8. Can you offer an example of a moment when you had to rely on your problem-solving abilities to get through a difficult situation?
Your problem-solving abilities will be invaluable in pharmacy school, and the interviewer can use this question to assess how you tackle challenges. Include instances of how you’ve used your problem-solving abilities in the past or how you’d use them to assist you to achieve.
“I learned I was lacking one needed course for my bachelor’s degree just before I graduated,” for example. I would not have been able to graduate on time if I had not completed the course. So I looked up the course prerequisites and spoke with my academic adviser to inform them that I would be transferring to another institution to finish the course. Because of my fast thinking and ability to discover answers outside of standard ideas, I was able to finish an accelerated summer course while still receiving my degree on time.”
9. In your opinion, what function does technology play in the field of pharmacology?
Many behind-the-counter duties are increasingly being performed by technology in pharmacies. The interviewer can want to know how you feel about using prescription filling apps and other forms of technology to help you execute your job as a pharmacist.
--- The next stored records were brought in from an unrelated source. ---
Lemma lines_long cur s l : CH_nl ∉ cur → head (lines cur s) = Some l → (length cur ≤ length l)%nat.
Proof.
  revert cur. induction s as [|x s IH]; intros cur Hc; cbn; [done|]. destruct (Z.eqb_spec x CH_nl).
  - cbn. by intros [= <-].
  - intros H. apply IH in H; [rewrite length_app in H; cbn in H; lia|]. rewrite not_elem_of_app not_elem_of_cons. set_solver.
Qed.

Lemma grep_loop_spec fuel pattern f buf :
  Forall (λ x, x ≠ 0) buf → Forall (λ x, x ≠ 0) (in_rest f) → CH_nl ∉ buf → (length (in_rest f) < fuel)%nat →
  Forall (λ l, (length l < BUF_SIZE - 1)%nat) (lines buf (in_rest f)) →
  grep_loop fuel pattern f buf = printed pattern (lines buf (in_rest f)).
Proof.
  revert f buf. induction fuel as [|fuel IH]; intros f buf Hzb Hz Hn Hf Hl; [lia|]. cbn [grep_loop read].
  set (k := Nat.min _ _). destruct (take k (in_rest f)) as [|x ch] eqn:Et.
  - assert (in_rest f = [] ∨ k = O) as [->|Hk] by (destruct (in_rest f), k; auto; discriminate Et); [done|].
    assert (BUF_SIZE - length buf - 1 = 0)%nat as Hfull by (subst k; lia).
    destruct (lines buf (in_rest f)) as [|l ls] eqn:El; [done|]. pose proof (lines_long buf (in_rest f) l Hn) as Hlong.
    rewrite El in Hlong. specialize (Hlong eq_refl). inversion Hl; subst. lia.
  - rewrite -Et. assert (in_rest f = take k (in_rest f) ++ drop k (in_rest f)) as Er by (by rewrite take_drop).
    revert Et Er. generalize (take k (in_rest f)) (drop k (in_rest f)). intros chunk rest' Et Er.
    rewrite grep_lines_spec; [| |lia].
    2: { apply Forall_app. split; [done|]. rewrite Er in Hz. by apply Forall_app in Hz as [? _]. }
    destruct (lines_none [] buf Hn) as [Eb Pb]. rewrite lines_app Eb partial_app Pb. cbn [app].
    rewrite Er lines_app in Hl |- *. apply Forall_app in Hl as [_ Hl]. rewrite Er in Hz. apply Forall_app in Hz as [Hzc Hzr].
    rewrite printed_app IH; cbn [in_rest]; [done|by apply partial_nonzero|done|by apply partial_no_nl| |done].
    apply (f_equal length) in Er. rewrite length_app Et in Er. cbn in Er. lia.
Qed.

(** C20. grep prints exactly the lines that match.  Whatever sizes the
    calls of read return, grep of a text file, in which every line has
    fewer than 1023 bytes, terminates and prints the lines of the file, with
    their newlines and in their order, whose bytes contain a word of the
    pattern; bytes after the last newline are not a line. *)
Theorem grep_correct pattern f :
  Forall (λ x, x ≠ 0) (in_rest f) → Forall (λ l, (length l < BUF_SIZE - 1)%nat) (lines [] (in_rest f)) →
  grep pattern f = concat ((λ l, l ++ [CH_nl]) <$> filter (occurs pattern) (lines [] (in_rest f))).
Proof.
  intros Hz Hl. rewrite /grep grep_loop_spec; [|by constructor|done|set_solver|lia|done]. rewrite /printed.
  induction (lines [] (in_rest f)) as [|l ls IH]; [done|]. inversion Hl; subst. rewrite fmap_cons filter_cons. cbn [concat].
  rewrite IH //. destruct (match_ pattern l) eqn:Hm; case_decide as Ho; try done.
  - destruct Ho. by apply match_occurs.
  - apply match_occurs in Ho. congruence.
Qed.

(** "hello\nhow\nare\nyou\n", read in pieces, with the pattern ^h.*o$ *)
Definition demo_file : infile :=
  mk_infile [104; 101; 108; 108; 111; 10; 104; 111; 119; 10; 97; 114; 101; 10; 121; 111; 117; 10] [3; 0; 6; 1]%nat.
Lemma grep_correct_witness :
  grep [94; 104; 46; 42; 111; 36] demo_file = concat ((λ l, l ++ [CH_nl]) <$> filter (occurs [94; 104; 46; 42; 111; 36]) (lines [] (in_rest demo_file))) ∧
  grep [94; 104; 46; 42; 111; 36] demo_file = [104; 101; 108; 108; 111; 10].
Proof.
  split; [|vm_compute; reflexivity].
  apply (grep_correct [94; 104; 46; 42; 111; 36] demo_file); repeat (constructor; [cbn; lia|]); constructor.
Defined.

Lemma elem_of_range (x : Z) (l : list Z) i j n : (i + j ≤ n)%nat → x ∈ take j (drop i l) → x ∈ take n l.
Proof.
  intros Hn [a Ha]%list_elem_of_lookup. apply list_elem_of_lookup. exists (i + a)%nat.
  apply lookup_take_Some in Ha as [Ha Hlt]. rewrite lookup_drop in Ha. apply lookup_take_Some. split; [done|lia].
Qed.

(** A line that does not fit in the buffer ends the search: nothing after
    it is read. *)
Lemma grep_long_line fuel pattern f buf :
  Forall (λ x, x ≠ 0) (buf ++ in_rest f) → CH_nl ∉ buf ++ take (BUF_SIZE - 1 - length buf) (in_rest f) → (length buf ≤ BUF_SIZE - 1)%nat →
  grep_loop fuel pattern f buf = [].
Proof.
  revert f buf. induction fuel as [|fuel IH]; intros f buf Hz Hn Hb; [done|]. cbn [grep_loop read].
  set (k := Nat.min _ _). destruct (take k (in_rest f)) as [|x ch] eqn:Et; [done|]. rewrite -Et.
  assert (k ≤ BUF_SIZE - 1 - length buf)%nat as Hk by lia. apply not_elem_of_app in Hn as [Hnb Hnr].
  assert (CH_nl ∉ take k (in_rest f)) as Hnk by (intros Hin; by apply Hnr, (elem_of_range _ _ 0 k)).
  assert (CH_nl ∉ buf ++ take k (in_rest f)) as Hnp by by apply not_elem_of_app.
  apply Forall_app in Hz as [Hzb Hz]. rewrite grep_lines_spec; [| |lia].
  2: { apply Forall_app. split; [done|]. by apply Forall_take. }
  destruct (lines_none [] _ Hnp) as [-> ->]. cbn [printed fmap list_fmap concat app]. apply IH; cbn [in_rest].
  - rewrite -app_assoc take_drop. by apply Forall_app.
  - rewrite -app_assoc. apply not_elem_of_app. split; [done|]. rewrite length_app length_take.
    intros Hin. apply Hnr. apply elem_of_app in Hin as [Hin|Hin]; [done|].
    destruct (decide (k ≤ length (in_rest f))%nat); [|rewrite drop_ge in Hin; [|lia]; rewrite take_nil in Hin; inversion Hin].
    eapply elem_of_range; [|exact Hin]. lia.
  - rewrite length_app length_take. lia.
Qed.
“I believe that the use of technology is becoming more crucial than ever, particularly when it comes to new and developing drugs,” for example. Pharmacists can obtain patient information faster and enter medical data more efficiently thanks to technology. Additionally, software, internet ordering systems, and pharmacy databases are powerful instruments for keeping a pharmacy organized and accurate.”
10. What have you learned about pharmacology that you didn’t know before you went to college? What impact has this had on your studies?
Your response will provide the interviewer a sense of how you learn new knowledge and use it to excel in school. Give examples of some of the things you’ve learned or a few things you plan to learn in the future.
“Since concentrating on my major in undergraduate school, I’ve learned more about medical science.” For example, the distinct chemical reactions and synthesizers.
Questions from pharmacy students and job seekers.
Who will be in the pharmacy school interview?
Admission committee members. And other personnel.
What is an MMI? Or multiple mini interview?
A multiple mini interview is a set of brief, structured interview stations used to examine non-cognitive traits such as sensitivity, maturity, collaboration, empathy, communication skills, and other non-cognitive qualities.
What’s the best advice to prepare?
Make sure you have the interview room in hand. Have your prior pharmacy studies paperwork. Ensure that you’re at the right pharmacy school. And prepare in advance.
What skills should I mention?
Problem-solving skills, attention to detail, passion, empathy, and active-listening.
Is it hard to get into pharmacy school?
Pharmacy school is difficult and time-consuming. Demonstrate to the interviewers that you realize how tough it will be to achieve and that you intend to spend the most of your time studying Pharmacy. On average, 10% of students do not complete their studies at pharmacy school. You don’t want to be a part of their group.
How do you nail or ace a pharmacy school interview?
Mock interviews with someone (like family members or past students) who can provide you with objective feedback is a great way to improve your interviewing skills. Treat the practice pharmacy school interview as if it were a real one. The more you prepare, the less nervous you will be and the better your performance will be. Consider the types of questions you’d ask if you were the interviewer.